:: Assignment ::
Look through the entries below and extract exactly the lines from the one containing "intros Hh E. eapply (tmp_not_hash _ ((Clean base).2 ++ [take" through the one containing "(forall name, target", ends included.

*** Opening of Materials provided ***

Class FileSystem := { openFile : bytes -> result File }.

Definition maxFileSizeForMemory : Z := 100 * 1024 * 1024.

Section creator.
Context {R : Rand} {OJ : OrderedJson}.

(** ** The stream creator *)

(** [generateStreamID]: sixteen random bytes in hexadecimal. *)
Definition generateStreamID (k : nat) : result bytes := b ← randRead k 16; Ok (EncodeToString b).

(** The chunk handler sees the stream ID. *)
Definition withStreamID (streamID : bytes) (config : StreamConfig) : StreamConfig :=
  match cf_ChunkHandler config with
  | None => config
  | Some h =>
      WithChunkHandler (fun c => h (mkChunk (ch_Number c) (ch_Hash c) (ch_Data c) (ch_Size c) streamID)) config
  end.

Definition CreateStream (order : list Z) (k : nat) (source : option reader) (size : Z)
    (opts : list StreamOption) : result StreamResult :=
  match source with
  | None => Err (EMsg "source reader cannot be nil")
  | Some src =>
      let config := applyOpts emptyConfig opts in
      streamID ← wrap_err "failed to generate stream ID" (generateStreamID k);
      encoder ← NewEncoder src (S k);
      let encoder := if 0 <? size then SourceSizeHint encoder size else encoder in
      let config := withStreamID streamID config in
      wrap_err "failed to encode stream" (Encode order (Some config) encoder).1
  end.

*** Close of Materials provided ***
*** Opening of Materials provided ***

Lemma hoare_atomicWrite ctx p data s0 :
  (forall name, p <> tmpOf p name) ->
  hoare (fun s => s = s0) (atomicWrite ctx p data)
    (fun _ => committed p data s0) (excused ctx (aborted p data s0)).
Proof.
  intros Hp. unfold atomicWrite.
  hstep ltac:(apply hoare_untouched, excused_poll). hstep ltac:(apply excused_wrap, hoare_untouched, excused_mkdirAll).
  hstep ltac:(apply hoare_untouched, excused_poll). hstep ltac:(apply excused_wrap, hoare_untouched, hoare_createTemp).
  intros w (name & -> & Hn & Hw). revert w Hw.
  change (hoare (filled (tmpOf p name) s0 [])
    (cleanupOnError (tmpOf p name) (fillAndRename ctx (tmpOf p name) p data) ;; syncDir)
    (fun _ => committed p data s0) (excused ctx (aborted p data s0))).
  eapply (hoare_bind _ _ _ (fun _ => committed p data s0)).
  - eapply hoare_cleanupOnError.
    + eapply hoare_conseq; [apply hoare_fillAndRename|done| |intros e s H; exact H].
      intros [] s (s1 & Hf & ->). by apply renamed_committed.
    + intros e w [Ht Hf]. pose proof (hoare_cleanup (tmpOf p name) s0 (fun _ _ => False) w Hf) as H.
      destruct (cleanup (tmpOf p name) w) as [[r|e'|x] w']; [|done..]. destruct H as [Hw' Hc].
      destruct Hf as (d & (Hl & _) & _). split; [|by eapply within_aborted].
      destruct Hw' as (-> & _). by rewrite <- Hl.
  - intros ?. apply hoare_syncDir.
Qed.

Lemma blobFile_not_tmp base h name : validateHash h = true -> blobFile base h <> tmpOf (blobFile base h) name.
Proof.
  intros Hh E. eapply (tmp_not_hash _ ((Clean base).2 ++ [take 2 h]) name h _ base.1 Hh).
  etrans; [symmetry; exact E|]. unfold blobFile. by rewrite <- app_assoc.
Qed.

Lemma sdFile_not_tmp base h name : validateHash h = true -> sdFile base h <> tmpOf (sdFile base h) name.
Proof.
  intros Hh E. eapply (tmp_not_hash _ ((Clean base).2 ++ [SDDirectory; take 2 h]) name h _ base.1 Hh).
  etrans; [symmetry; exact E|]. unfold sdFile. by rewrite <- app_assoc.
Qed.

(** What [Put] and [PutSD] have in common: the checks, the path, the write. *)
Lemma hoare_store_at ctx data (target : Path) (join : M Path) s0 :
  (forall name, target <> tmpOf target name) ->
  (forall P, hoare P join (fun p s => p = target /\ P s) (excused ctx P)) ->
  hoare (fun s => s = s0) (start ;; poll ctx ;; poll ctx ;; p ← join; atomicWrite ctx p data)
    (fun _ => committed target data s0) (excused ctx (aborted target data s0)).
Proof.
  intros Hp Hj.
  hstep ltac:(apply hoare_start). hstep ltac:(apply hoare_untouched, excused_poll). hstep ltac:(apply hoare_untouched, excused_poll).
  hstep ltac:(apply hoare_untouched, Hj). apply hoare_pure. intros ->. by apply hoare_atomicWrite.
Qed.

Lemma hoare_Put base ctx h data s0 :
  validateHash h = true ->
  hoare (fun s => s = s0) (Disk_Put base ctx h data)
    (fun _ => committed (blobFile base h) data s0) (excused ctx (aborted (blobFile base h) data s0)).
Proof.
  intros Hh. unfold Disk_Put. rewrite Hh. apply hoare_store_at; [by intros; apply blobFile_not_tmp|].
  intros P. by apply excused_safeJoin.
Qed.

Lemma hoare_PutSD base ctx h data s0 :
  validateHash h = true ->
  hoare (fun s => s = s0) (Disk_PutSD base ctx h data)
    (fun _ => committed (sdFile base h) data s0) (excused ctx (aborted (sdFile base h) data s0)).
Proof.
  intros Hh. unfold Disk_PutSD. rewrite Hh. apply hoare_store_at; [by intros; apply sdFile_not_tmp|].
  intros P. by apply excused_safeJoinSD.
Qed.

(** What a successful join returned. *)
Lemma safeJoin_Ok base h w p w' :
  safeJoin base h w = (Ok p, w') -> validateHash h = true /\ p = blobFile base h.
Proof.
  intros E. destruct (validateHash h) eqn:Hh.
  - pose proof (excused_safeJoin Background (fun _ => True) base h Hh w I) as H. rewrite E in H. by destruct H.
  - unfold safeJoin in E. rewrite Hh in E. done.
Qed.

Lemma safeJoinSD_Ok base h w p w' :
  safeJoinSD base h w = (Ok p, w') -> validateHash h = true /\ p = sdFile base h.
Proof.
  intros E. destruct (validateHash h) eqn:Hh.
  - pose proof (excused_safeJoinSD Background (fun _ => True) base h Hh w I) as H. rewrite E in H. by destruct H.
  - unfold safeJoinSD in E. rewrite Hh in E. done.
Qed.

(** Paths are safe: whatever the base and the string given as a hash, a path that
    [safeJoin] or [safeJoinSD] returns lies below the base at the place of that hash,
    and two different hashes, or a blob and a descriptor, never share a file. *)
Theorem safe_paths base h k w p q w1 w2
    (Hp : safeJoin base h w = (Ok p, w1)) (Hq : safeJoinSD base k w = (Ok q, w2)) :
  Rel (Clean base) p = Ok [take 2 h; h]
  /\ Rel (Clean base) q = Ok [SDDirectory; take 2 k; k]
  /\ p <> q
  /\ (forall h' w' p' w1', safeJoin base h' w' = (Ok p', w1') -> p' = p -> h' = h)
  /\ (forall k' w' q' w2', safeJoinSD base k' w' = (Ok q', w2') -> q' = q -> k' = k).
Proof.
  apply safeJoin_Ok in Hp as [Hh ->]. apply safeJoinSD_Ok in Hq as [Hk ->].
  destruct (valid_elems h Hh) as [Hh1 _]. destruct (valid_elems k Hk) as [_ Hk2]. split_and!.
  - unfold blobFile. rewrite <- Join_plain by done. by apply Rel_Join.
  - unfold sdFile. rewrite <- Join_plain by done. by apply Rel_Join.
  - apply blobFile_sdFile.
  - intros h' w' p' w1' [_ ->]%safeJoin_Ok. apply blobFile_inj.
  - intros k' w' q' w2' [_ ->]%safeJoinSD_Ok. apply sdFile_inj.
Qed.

*** Close of Materials provided ***

:: Final answer ::
  intros Hh E. eapply (tmp_not_hash _ ((Clean base).2 ++ [take 2 h]) name h _ base.1 Hh).
  etrans; [symmetry; exact E|]. unfold blobFile. by rewrite <- app_assoc.
Qed.

Lemma sdFile_not_tmp base h name : validateHash h = true -> sdFile base h <> tmpOf (sdFile base h) name.
Proof.
  intros Hh E. eapply (tmp_not_hash _ ((Clean base).2 ++ [SDDirectory; take 2 h]) name h _ base.1 Hh).
  etrans; [symmetry; exact E|]. unfold sdFile. by rewrite <- app_assoc.
Qed.

(** What [Put] and [PutSD] have in common: the checks, the path, the write. *)
Lemma hoare_store_at ctx data (target : Path) (join : M Path) s0 :
  (forall name, target <> tmpOf target name) ->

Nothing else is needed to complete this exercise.